13 Stunden - so lange dauert ungefähr die Fahrt mit dem ÖBB Nightjet von München nach Rom - wenn alles nach Plan läuft. Genauer gesagt waren es für mich 18 Stunden Zugfahrt, da meine Reise in Koblenz gestartet ist. Von meinen Erlebnissen und Erfahrungen, die ich auf der Hin- und Rückfahrt mit der österreichischen Bahn nach Italien gesammelt habe, werde ich euch hier berichten. So viel schon vorab: Auf beiden Fahrten lief nicht alles nach Plan. Ein besonderes Erlebnis war die Zugreise durch drei Länder aber trotzdem!

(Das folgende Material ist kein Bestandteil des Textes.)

(** Every pending write is counted once when it goes. *)
Lemma observe_conserves s a id clock now s' :
  Indexed s -> observe s a id clock now = Some s' ->
  a_observed s' + a_superseded s' + Z.of_nat (size (pending_writes s')) =
  a_observed s + a_superseded s + Z.of_nat (size (pending_writes s)).
Proof.
  intros HI Hs. destruct (observe_spec s a id clock now HI) as (s1 & Hs1 & _ & _ & P1 & O1 & U1).
  assert (s1 = s') as -> by congruence. rewrite O1, U1, P1.
  set (own := filter (fun w => w = (id, a)) (pending_writes s)).
  assert (pending_writes s = filter (fun w => ~ settled_by a id w) (pending_writes s)
            ∪ (older_writes s a id ∪ own)) as Hsplit.
  { unfold own, older_writes, settled_by. apply set_eq. intros [i b].
    rewrite !elem_of_union, !elem_of_filter. cbn.
    destruct (decide (b = a)) as [->|]; [|naive_solver].
    destruct (Z.lt_trichotomy i id) as [|[->|]]; naive_solver lia. }
  assert (size own = if decide ((id, a) ∈ pending_writes s) then 1 else 0)%nat as Hown.
  { unfold own. case_decide.
    - rewrite <- (size_singleton (C := gset (Z * Pubkey)) (id, a)). f_equal. set_solver.
    - rewrite <- (size_empty (C := gset (Z * Pubkey))). f_equal. set_solver. }
  rewrite Hsplit at 4. rewrite !size_union.
  - rewrite Hown. case_decide; lia.
  - unfold own, older_writes. intros [i b]. rewrite !elem_of_filter. cbn. naive_solver lia.
  - unfold own, older_writes, settled_by. intros [i b].
    rewrite elem_of_union, !elem_of_filter. cbn. naive_solver lia.
Qed.

(** * The other operations *)

Lemma targets_of_track s id a i :
  targets_of (track id a s) i = (if decide (i = id) then {[a]} ∪ targets_of s i else targets_of s i).
Proof.
  unfold targets_of, track. cbn [a_pending].
  case_decide; [subst; by rewrite lookup_insert_eq|by rewrite lookup_insert_ne].
Qed.

Lemma ids_of_track s id a b :
  ids_of (track id a s) b = (if decide (b = a) then {[id]} ∪ ids_of s b else ids_of s b).
Proof.
  unfold ids_of, track. cbn [a_by_account].
  case_decide; [subst; by rewrite lookup_insert_eq|by rewrite lookup_insert_ne].
Qed.

Lemma pending_writes_track s id a :
  pending_writes (track id a s) = {[(id, a)]} ∪ pending_writes s.
Proof.
  apply set_eq. intros [i b].
  rewrite elem_of_union, elem_of_singleton, !elem_of_pending_writes, targets_of_track.
  case_decide; set_solver.
Qed.

Lemma track_indexed s id a : Indexed s -> Indexed (track id a s).
Proof.
  intros [Hag Ht Hw]. split.
  - intros i b. rewrite targets_of_track, ids_of_track. specialize (Hag i b).
    repeat case_decide; set_solver.
  - unfold track. cbn [a_pending]. intros i t [[<- <-]|[_ Hi]]%lookup_insert_Some; [set_solver|].
    by apply (Ht i).
  - unfold track. cbn [a_pending a_waiters]. intros i Hi%Hw.
    destruct (decide (i = id)) as [->|]; [by rewrite lookup_insert_eq|by rewrite lookup_insert_ne].
Qed.

Lemma await_id_indexed id tx s : Indexed s -> Indexed (account_await_id id tx s).2.
Proof.
  intros [Hag Ht Hw]. unfold account_await_id. destruct (a_pending s !! id) eqn:E; [|done].
  split; try done. cbn [snd a_pending a_waiters]. intros i Hi.
  destruct (decide (i = id)) as [->|]; [done|]. rewrite lookup_insert_ne in Hi by done. auto.
Qed.

Lemma on_close_indexed s : Indexed s -> Indexed (a_on_close s).
Proof.
  intros [Hag Ht Hw]. split; try done. cbn [a_on_close a_waiters]. intros i Hi.
  rewrite lookup_empty in Hi. by destruct Hi.
Qed.

Lemma take_outcome_spec rng s o s' :
  take_outcome rng s = Some (o, s') ->
  uo_observed o = a_observed s /\ uo_superseded o = a_superseded s /\
  a_observed s' = 0 /\ a_superseded s' = 0 /\ pending_writes s' = pending_writes s /\
  (Indexed s -> Indexed s').
Proof.
  unfold take_outcome. intros (lag & _ & H)%bind_Some. apply (inj Some) in H.
  injection H as <- <-. split_and!; try done. apply Indexed_with_counts.
Qed.

(** * Traces of a subscriber *)

Inductive UpdateEvent :=
| Tracked (id : Z) (a : Pubkey)
| Updated (a : Pubkey) (id : Z) (clock : SendClock) (now : Instant)
| Awaited (id tx : Z)
| Closed.

Definition update_step (s : AccountState) (e : UpdateEvent) : option AccountState :=
  match e with
  | Tracked id a => Some (track id a s)
  | Updated a id clock now => observe s a id clock now
  | Awaited id tx => Some (account_await_id id tx s).2
  | Closed => Some (a_on_close s)
  end.

Fixpoint update_run (s : AccountState) (l : list UpdateEvent) : option AccountState :=
  match l with
  | [] => Some s
  | e :: l => s ← update_step s e; update_run s l
  end.

(** How many writes a trace adds: a write that is already pending is not added again. *)
Fixpoint tracked_writes (s : AccountState) (l : list UpdateEvent) : Z :=
  match l with
  | [] => 0
  | e :: l =>
      (match e with
       | Tracked id a => if decide ((id, a) ∈ pending_writes s) then 0 else 1
       | _ => 0
       end + match update_step s e with Some s => tracked_writes s l | None => 0 end)%Z
  end.

(** A task that waits is resolved or still parked on a pending id. *)
Definition Resolved s (tx : Z) : Prop :=
  tx ∈ a_woken s \/ tx ∈ a_dropped s \/
  exists i, a_waiters s !! i = Some tx /\ is_Some (a_pending s !! i).

Lemma update_step_spec s e :
  Indexed s ->
  exists s', update_step s e = Some s' /\ Indexed s' /\
    a_observed s' + a_superseded s' + Z.of_nat (size (pending_writes s')) =
      a_observed s + a_superseded s + Z.of_nat (size (pending_writes s)) + tracked_writes s [e] /\
    forall tx, Resolved s tx -> Resolved s' tx.
Proof.
  intros HI. destruct e as [id a|a id clock now|id tx|]; cbn [update_step tracked_writes].
  - eexists. split; [done|]. split; [by apply track_indexed|]. rewrite pending_writes_track. split.
    + change (a_observed (track id a s)) with (a_observed s).
      change (a_superseded (track id a s)) with (a_superseded s). case_decide.
      * rewrite subseteq_union_1_L by set_solver. lia.
      * rewrite size_union, size_singleton by set_solver. lia.
    + intros tx [?|[?|(i & Hi & Hp)]]; [by left|by right; left|]. right; right. exists i.
      split; [done|]. cbn [track a_pending]. destruct (decide (i = id)) as [->|];
        [by rewrite lookup_insert_eq|by rewrite lookup_insert_ne].
  - destruct (observe_spec s a id clock now HI) as (s' & Hs & HI' & [D W P K X] & _).
    exists s'. rewrite Hs. split_and!; try done.
    + pose proof (observe_conserves _ _ _ _ _ _ HI Hs). lia.
    + intros tx [Hw|[Hd|(i & Hi & Hp)]].
      * left. destruct W as [k ->]. set_solver.
      * right; left. by rewrite D.
      * destruct (a_pending s' !! i) as [t|] eqn:E; [|left; by eapply X].
        right; right. exists i. rewrite K by (by rewrite E). by rewrite E.
  - eexists. split; [done|]. split; [by apply await_id_indexed|]. unfold account_await_id.
    destruct (a_pending s !! id) as [t|] eqn:E; cbn [snd]; [|by split; [lia|]].
    split; [rewrite (pending_writes_ext s) by done; cbn [a_observed a_superseded]; lia|].
    intros tx' [?|[?|(i & Hi & Hp)]]; [by left|right; left; cbn; set_solver|].
    destruct (decide (i = id)) as [->|].
    + right; left. cbn. rewrite Hi. set_solver.
    + right; right. exists i. cbn. by rewrite lookup_insert_ne.
  - eexists. split; [done|]. split; [by apply on_close_indexed|].
    split; [rewrite (pending_writes_ext s) by done; cbn [a_on_close a_observed a_superseded]; lia|].
    intros tx [?|[?|(i & Hi & Hp)]]; [by left|right; left; cbn; set_solver|].
    right; left. cbn. apply elem_of_app. right. apply list_elem_of_fmap. exists (i, tx).
    split; [done|by apply elem_of_map_to_list].
Qed.

Lemma Resolved_awaited s id tx : is_Some (a_pending s !! id) -> Resolved (account_await_id id tx s).2 tx.
Proof.
  intros [t Ht]. unfold account_await_id. rewrite Ht. cbn [snd]. right; right. exists id.
  cbn. by rewrite lookup_insert_eq, Ht.
Qed.

Lemma update_run_spec s l :
  Indexed s ->
  exists s', update_run s l = Some s' /\ Indexed s' /\
    a_observed s' + a_superseded s' + Z.of_nat (size (pending_writes s')) =
      a_observed s + a_superseded s + Z.of_nat (size (pending_writes s)) + tracked_writes s l /\
    forall tx, Resolved s tx -> Resolved s' tx.
Proof.
  revert s. induction l as [|e l IH]; intros s HI; cbn [update_run tracked_writes].
  { exists s. split_and!; try done. lia. }
  destruct (update_step_spec s e HI) as (s1 & Hs1 & HI1 & Hc & Hr). rewrite Hs1.
  cbn [mbind option_bind]. destruct (IH s1 HI1) as (s2 & -> & HI2 & Hc2 & Hr2).
  exists s2. split_and!; try done; [|by auto]. rewrite Hc2, Hc. cbn [tracked_writes]. rewrite Hs1. lia.
Qed.

Lemma update_run_app s l1 l2 :
  update_run s (l1 ++ l2) = update_run s l1 ≫= (fun s => update_run s l2).
Proof.
  revert s. induction l1 as [|e l1 IH]; intros s; cbn [update_run app]; [done|].
  destruct (update_step s e); cbn; [apply IH|done].
Qed.

Lemma default_indexed rng : Indexed (AccountState_default rng).
Proof.
  split; cbn.
  - intros i a. unfold targets_of, ids_of. cbn. rewrite !lookup_empty. set_solver.
  - intros i t. by rewrite lookup_empty.
  - intros i. rewrite lookup_empty. by intros [].
Qed.
End facts.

Meine REise mit dem ÖBB Nightjet in die Ewige Stadt

Schon lange hatte ich die Reise in meine ehemalige Heimatstadt Rom geplant. Schon lange stand für mich fest, dass ich nicht mit dem Flugzeug sondern mit dem Zug nach Italien reisen würde. Neben meiner Flugangst spielte auch die romantische Vorstellung einer nächtlichen Zugfahrt bei dieser Entscheidung eine Rolle. Außerdem wollte ich ganze zwei Wochen in Rom und Neapel verbringen. Da erschien mir die Anreisedauer von 13 Stunden einigermaßen verhältnismäßig. Meine Orientexpress-Romantik habe ich mir nicht nehmen lassen und auf Erfahrungsberichte anderer Reisender im Vorfeld verzichtet. Stattdessen habe ich mich ausführlich mit der ÖBB Nightjet Homepage beschäftigt. 

SOLO-Trip mit dem Zug Nach Rom

Der ÖBB Nightjet bietet diverse Reise-Möglichkeiten. Mit (ab) 39 Euro ist ein Platz im Sitzwagen gemeinsam mit bis zu 6 Personen das günstigste  Angebot. Als Alleinreisende fand ich die Vorstellung eine Nacht mit 6 Fremden auf engsten Raum zu verbringen nicht gerade ansprechend. Im Liegewagen wurde mir ein Platz mit vier oder sechs Personen in einem Damenabteil für ab 69 Euro  angeboten. Als dritte Variante und offensichtlich komfortabelste Lösung gibt es den Schlafwagen, in dem bis zu drei Reisende übernachten können.  Ein Platz darin wurde mir an meinem Wunschtermin im November für (ab) 179 Euro angeboten. Alle drei Kategorien sind - wenn man frühzeitig bucht -  auch als Privatabteil buchbar. Genau darauf entfiel am Ende meine Wahl. Meine Lust auf der Zugreise andere Italien-Liebhaber sehr nahe kennenzulernen war nicht ganz so groß wie mein Bedürfnis nach Privatspähre und einer hoffentlich ruhigen Nacht. Der Luxus eines Einzelabteils in einem Schlafwagen hat mich jeweils für die Hin- und Rückfahrt 225 Euro gekostet - Frühstück, Bettzeug und eine Waschgelegenheit im Abteil inklusive.

 

An einem Sonntagabend im November  war es dann endlich so weit. Voll bepackt für meinen zweiwöchigen Trip stand ich am Gleis im München, als der dunkelblaue Nightjet der ÖBB einrollte. Ich wusste, dass die neue Generation an Nachtzügen der  österreichischen Bahn erst 2024 in Betrieb gehen sollten, daher überraschte mich der Retro-Charme des Zuges ersteinmal nicht. Verblüfft war ich erst beim Anblick meines Abteils.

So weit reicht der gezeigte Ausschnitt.